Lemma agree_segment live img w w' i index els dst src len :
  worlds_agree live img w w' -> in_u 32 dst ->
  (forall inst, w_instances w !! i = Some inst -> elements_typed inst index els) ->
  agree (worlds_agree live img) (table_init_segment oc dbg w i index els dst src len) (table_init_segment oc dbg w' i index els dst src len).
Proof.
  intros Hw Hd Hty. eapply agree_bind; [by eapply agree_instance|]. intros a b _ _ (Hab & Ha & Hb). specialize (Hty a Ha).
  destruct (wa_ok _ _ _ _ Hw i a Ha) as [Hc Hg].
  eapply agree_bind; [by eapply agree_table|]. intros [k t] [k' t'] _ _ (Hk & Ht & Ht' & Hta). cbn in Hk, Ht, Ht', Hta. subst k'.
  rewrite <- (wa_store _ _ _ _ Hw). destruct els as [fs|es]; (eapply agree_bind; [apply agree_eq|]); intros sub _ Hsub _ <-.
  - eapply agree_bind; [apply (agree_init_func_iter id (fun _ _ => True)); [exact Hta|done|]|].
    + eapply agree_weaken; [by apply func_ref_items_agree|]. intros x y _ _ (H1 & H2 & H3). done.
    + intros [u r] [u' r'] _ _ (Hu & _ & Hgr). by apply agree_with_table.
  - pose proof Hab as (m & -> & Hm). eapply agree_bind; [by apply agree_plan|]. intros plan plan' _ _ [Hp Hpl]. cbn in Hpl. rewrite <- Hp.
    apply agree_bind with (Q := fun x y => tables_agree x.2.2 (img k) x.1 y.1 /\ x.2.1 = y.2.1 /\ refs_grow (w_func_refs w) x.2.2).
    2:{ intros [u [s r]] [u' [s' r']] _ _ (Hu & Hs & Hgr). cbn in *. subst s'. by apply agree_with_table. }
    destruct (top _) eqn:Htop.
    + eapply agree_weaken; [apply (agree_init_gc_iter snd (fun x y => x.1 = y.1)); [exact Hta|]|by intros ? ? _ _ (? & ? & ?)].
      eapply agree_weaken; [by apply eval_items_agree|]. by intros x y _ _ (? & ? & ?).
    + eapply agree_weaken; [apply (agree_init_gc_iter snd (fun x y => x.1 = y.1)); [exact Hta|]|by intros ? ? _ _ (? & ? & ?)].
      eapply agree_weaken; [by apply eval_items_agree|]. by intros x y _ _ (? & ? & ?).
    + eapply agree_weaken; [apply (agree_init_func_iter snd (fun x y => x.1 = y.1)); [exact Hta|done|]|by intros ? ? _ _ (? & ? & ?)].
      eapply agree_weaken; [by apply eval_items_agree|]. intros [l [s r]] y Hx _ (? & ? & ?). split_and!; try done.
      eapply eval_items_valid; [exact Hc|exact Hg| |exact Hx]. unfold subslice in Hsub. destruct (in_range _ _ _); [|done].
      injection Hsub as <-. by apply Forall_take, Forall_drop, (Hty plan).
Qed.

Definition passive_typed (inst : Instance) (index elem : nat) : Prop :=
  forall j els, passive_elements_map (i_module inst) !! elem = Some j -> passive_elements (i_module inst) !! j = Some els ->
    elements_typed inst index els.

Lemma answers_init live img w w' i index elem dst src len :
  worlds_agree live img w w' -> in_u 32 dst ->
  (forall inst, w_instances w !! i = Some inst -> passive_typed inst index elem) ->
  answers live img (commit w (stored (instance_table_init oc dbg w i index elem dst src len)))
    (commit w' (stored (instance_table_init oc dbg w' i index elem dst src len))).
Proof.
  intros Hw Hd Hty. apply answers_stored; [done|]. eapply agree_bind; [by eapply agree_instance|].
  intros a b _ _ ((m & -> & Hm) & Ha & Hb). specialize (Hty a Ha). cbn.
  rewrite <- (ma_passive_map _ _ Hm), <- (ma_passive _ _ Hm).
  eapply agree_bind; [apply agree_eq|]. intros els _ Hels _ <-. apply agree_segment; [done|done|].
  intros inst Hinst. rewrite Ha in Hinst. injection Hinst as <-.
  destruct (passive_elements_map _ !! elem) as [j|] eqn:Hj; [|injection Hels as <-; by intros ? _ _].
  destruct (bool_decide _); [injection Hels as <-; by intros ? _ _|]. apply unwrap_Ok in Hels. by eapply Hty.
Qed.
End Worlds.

---

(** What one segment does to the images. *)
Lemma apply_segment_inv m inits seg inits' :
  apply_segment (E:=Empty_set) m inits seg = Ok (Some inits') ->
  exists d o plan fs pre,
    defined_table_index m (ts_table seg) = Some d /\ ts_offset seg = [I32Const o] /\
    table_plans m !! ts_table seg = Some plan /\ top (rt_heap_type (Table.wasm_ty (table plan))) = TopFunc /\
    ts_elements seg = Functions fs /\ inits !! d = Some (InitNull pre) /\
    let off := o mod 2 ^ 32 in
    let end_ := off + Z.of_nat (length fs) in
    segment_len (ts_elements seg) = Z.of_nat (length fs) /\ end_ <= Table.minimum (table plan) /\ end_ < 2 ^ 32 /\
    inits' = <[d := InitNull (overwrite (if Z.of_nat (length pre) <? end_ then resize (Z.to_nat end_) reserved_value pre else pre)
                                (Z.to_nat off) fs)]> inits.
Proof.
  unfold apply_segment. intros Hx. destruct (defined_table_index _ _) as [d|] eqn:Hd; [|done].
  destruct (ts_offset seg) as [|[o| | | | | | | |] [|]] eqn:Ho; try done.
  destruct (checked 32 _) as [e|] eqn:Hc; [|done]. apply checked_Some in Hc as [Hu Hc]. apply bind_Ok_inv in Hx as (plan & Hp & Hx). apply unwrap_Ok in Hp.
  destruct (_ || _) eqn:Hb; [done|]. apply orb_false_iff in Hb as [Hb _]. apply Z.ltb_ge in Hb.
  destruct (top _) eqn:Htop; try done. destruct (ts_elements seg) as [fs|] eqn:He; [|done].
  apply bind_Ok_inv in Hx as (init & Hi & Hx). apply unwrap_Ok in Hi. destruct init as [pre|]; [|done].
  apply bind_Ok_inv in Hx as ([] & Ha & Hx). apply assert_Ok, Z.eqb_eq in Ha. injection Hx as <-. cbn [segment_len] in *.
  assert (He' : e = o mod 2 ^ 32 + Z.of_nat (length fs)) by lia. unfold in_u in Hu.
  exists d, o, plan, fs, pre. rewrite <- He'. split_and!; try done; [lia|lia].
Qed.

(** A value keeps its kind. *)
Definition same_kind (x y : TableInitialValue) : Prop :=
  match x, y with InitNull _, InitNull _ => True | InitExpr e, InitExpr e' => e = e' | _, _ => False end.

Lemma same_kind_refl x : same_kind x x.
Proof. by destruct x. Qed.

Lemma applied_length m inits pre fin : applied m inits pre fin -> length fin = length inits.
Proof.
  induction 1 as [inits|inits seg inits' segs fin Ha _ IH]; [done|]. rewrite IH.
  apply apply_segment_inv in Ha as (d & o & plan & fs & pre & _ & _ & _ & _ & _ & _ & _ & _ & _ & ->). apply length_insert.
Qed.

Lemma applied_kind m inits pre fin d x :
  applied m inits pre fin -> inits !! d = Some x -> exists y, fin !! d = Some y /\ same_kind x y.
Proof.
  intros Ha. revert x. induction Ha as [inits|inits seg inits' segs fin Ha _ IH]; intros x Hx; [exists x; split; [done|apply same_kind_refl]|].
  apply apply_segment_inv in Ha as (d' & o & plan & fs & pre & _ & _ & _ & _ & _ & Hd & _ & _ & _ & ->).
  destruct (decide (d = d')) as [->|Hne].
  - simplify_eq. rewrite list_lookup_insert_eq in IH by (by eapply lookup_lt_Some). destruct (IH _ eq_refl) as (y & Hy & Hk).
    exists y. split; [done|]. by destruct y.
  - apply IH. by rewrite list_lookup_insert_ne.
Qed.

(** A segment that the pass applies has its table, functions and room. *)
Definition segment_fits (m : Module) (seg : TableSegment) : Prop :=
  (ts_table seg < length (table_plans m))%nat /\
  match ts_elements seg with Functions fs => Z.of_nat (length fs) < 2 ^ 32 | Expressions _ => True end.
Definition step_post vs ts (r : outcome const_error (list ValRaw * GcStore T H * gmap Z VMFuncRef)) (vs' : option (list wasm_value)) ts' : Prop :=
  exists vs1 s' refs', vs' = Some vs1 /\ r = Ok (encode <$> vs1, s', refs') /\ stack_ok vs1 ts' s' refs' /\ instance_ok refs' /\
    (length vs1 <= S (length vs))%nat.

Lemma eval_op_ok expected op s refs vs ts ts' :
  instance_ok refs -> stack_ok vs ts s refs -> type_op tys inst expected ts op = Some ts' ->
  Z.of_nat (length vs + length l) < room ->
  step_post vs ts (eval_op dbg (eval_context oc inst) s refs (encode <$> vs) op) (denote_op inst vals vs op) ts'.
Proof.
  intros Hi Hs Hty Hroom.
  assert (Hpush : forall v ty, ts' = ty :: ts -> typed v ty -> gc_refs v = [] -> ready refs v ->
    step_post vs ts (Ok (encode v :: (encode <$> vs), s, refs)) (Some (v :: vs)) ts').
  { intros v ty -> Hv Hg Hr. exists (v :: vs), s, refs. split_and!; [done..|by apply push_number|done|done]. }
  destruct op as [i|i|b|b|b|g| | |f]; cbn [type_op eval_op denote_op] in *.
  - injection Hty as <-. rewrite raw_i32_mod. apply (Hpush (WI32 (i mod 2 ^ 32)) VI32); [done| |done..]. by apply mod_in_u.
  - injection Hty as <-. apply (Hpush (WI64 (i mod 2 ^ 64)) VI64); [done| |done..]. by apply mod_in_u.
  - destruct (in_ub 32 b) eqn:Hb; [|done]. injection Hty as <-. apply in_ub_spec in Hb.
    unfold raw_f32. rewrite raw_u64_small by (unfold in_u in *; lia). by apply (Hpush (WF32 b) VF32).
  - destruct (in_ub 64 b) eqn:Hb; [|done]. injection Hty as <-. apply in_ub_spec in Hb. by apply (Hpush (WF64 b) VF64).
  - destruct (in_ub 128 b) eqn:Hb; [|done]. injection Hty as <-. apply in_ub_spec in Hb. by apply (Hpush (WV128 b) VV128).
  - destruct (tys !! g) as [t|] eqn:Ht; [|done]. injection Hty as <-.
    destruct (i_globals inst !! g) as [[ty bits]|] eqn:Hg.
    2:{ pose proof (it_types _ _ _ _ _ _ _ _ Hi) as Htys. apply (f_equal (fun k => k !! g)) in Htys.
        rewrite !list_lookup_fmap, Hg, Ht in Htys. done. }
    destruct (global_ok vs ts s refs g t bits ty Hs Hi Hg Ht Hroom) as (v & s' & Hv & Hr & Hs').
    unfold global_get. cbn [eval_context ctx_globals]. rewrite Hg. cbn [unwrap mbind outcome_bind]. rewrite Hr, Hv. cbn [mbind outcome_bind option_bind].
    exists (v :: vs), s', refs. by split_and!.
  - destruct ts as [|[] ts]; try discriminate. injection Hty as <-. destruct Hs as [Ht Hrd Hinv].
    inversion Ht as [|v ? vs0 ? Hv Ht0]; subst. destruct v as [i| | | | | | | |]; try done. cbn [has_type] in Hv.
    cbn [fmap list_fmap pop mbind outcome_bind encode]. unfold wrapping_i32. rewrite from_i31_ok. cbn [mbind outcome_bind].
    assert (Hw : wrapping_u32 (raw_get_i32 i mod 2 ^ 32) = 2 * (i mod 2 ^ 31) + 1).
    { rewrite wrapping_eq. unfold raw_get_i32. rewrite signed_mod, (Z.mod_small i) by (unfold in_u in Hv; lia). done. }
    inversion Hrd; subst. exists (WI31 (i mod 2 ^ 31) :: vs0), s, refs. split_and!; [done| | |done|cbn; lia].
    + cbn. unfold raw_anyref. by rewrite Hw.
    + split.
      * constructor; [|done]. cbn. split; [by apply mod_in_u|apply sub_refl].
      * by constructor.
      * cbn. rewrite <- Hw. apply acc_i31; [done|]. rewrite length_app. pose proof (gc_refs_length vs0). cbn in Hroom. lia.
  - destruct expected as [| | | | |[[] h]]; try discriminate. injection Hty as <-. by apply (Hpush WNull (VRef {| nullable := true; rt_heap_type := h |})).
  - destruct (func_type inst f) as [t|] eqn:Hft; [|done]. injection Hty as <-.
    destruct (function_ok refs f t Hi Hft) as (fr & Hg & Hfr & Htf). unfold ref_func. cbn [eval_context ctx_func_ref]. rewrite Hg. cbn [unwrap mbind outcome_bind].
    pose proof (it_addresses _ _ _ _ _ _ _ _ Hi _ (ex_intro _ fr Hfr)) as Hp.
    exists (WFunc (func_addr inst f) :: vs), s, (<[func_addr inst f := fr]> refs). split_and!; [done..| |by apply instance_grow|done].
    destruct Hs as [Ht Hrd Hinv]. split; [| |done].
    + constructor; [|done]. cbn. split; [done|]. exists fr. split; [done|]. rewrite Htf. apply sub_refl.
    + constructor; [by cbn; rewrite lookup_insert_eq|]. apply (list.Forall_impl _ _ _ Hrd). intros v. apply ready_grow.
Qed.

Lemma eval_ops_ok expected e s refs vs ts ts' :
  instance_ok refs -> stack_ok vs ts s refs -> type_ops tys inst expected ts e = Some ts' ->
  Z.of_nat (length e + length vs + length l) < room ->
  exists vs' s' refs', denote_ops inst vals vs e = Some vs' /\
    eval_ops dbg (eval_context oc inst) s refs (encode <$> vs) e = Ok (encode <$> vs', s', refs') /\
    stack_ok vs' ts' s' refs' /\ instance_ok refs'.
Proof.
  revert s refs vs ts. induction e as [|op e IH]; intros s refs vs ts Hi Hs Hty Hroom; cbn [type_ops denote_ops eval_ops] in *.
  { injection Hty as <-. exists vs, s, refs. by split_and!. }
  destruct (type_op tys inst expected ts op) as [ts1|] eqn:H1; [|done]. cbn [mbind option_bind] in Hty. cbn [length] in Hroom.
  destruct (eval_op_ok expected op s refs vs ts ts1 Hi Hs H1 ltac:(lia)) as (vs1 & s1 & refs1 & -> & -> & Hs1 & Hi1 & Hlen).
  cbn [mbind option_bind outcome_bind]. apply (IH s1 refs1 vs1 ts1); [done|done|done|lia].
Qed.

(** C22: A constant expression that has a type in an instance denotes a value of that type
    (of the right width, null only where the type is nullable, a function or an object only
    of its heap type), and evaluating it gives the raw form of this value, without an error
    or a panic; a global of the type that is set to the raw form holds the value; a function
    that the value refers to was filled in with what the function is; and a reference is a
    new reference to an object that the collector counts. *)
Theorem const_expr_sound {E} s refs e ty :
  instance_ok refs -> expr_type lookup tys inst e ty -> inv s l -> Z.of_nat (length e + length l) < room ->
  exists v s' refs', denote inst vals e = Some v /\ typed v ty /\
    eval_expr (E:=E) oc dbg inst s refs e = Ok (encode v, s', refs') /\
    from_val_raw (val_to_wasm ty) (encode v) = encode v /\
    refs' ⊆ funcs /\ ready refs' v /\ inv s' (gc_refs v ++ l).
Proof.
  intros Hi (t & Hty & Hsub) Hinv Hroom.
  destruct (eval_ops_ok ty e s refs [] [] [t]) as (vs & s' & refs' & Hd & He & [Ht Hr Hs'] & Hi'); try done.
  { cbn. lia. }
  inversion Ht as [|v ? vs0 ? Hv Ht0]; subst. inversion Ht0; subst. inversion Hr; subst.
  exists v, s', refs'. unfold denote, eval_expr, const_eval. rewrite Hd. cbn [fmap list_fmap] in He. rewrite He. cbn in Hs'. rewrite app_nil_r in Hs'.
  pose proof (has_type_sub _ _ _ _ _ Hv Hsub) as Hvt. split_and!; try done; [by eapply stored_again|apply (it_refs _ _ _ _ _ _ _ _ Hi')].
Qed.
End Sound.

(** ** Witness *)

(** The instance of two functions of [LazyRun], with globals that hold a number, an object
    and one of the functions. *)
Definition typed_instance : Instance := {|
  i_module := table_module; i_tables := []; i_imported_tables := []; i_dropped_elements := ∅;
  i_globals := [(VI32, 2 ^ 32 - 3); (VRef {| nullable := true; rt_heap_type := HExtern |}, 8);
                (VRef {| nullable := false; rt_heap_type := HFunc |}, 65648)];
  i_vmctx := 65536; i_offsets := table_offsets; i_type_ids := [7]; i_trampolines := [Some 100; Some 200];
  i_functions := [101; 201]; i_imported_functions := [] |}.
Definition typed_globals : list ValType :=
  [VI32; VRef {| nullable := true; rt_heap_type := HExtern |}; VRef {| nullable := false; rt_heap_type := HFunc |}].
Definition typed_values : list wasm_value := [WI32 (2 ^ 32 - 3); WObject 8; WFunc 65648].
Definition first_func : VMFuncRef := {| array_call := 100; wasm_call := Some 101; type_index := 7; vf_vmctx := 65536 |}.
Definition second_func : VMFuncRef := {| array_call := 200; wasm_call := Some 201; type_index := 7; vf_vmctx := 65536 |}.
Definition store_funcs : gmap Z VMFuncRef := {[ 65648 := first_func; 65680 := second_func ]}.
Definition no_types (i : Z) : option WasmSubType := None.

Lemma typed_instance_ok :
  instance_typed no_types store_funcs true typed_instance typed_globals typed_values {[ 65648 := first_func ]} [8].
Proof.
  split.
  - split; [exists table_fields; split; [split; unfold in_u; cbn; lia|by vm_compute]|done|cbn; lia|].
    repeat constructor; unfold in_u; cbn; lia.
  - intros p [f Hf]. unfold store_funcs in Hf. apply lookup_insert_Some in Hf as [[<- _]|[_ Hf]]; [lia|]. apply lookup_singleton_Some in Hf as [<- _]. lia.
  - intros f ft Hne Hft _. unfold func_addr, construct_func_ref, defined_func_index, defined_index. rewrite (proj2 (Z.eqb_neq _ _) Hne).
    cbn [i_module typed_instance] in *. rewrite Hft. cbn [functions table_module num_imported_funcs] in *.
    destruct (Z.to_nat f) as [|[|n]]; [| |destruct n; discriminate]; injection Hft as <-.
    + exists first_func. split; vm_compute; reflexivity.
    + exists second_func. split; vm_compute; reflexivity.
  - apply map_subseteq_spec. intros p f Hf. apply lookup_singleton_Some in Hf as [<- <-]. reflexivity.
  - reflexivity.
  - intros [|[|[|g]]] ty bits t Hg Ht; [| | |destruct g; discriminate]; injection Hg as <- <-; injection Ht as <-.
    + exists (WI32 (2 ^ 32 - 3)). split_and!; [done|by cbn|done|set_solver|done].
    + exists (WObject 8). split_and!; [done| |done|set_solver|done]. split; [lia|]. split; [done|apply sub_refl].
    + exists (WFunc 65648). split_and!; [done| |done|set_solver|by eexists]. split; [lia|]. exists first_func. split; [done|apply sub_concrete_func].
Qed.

● EXERCISE DIRECTIONS:
In the entries above, the lines from the one bearing "by rewrite Hw." up to and including the one bearing "- destruct (func_type" should be transcribed exactly; no other line is wanted.

● REPLY TO THE EXERCISE:
    + cbn. unfold raw_anyref. by rewrite Hw.
    + split.
      * constructor; [|done]. cbn. split; [by apply mod_in_u|apply sub_refl].
      * by constructor.
      * cbn. rewrite <- Hw. apply acc_i31; [done|]. rewrite length_app. pose proof (gc_refs_length vs0). cbn in Hroom. lia.
  - destruct expected as [| | | | |[[] h]]; try discriminate. injection Hty as <-. by apply (Hpush WNull (VRef {| nullable := true; rt_heap_type := h |})).
  - destruct (func_type inst f) as [t|] eqn:Hft; [|done]. injection Hty as <-.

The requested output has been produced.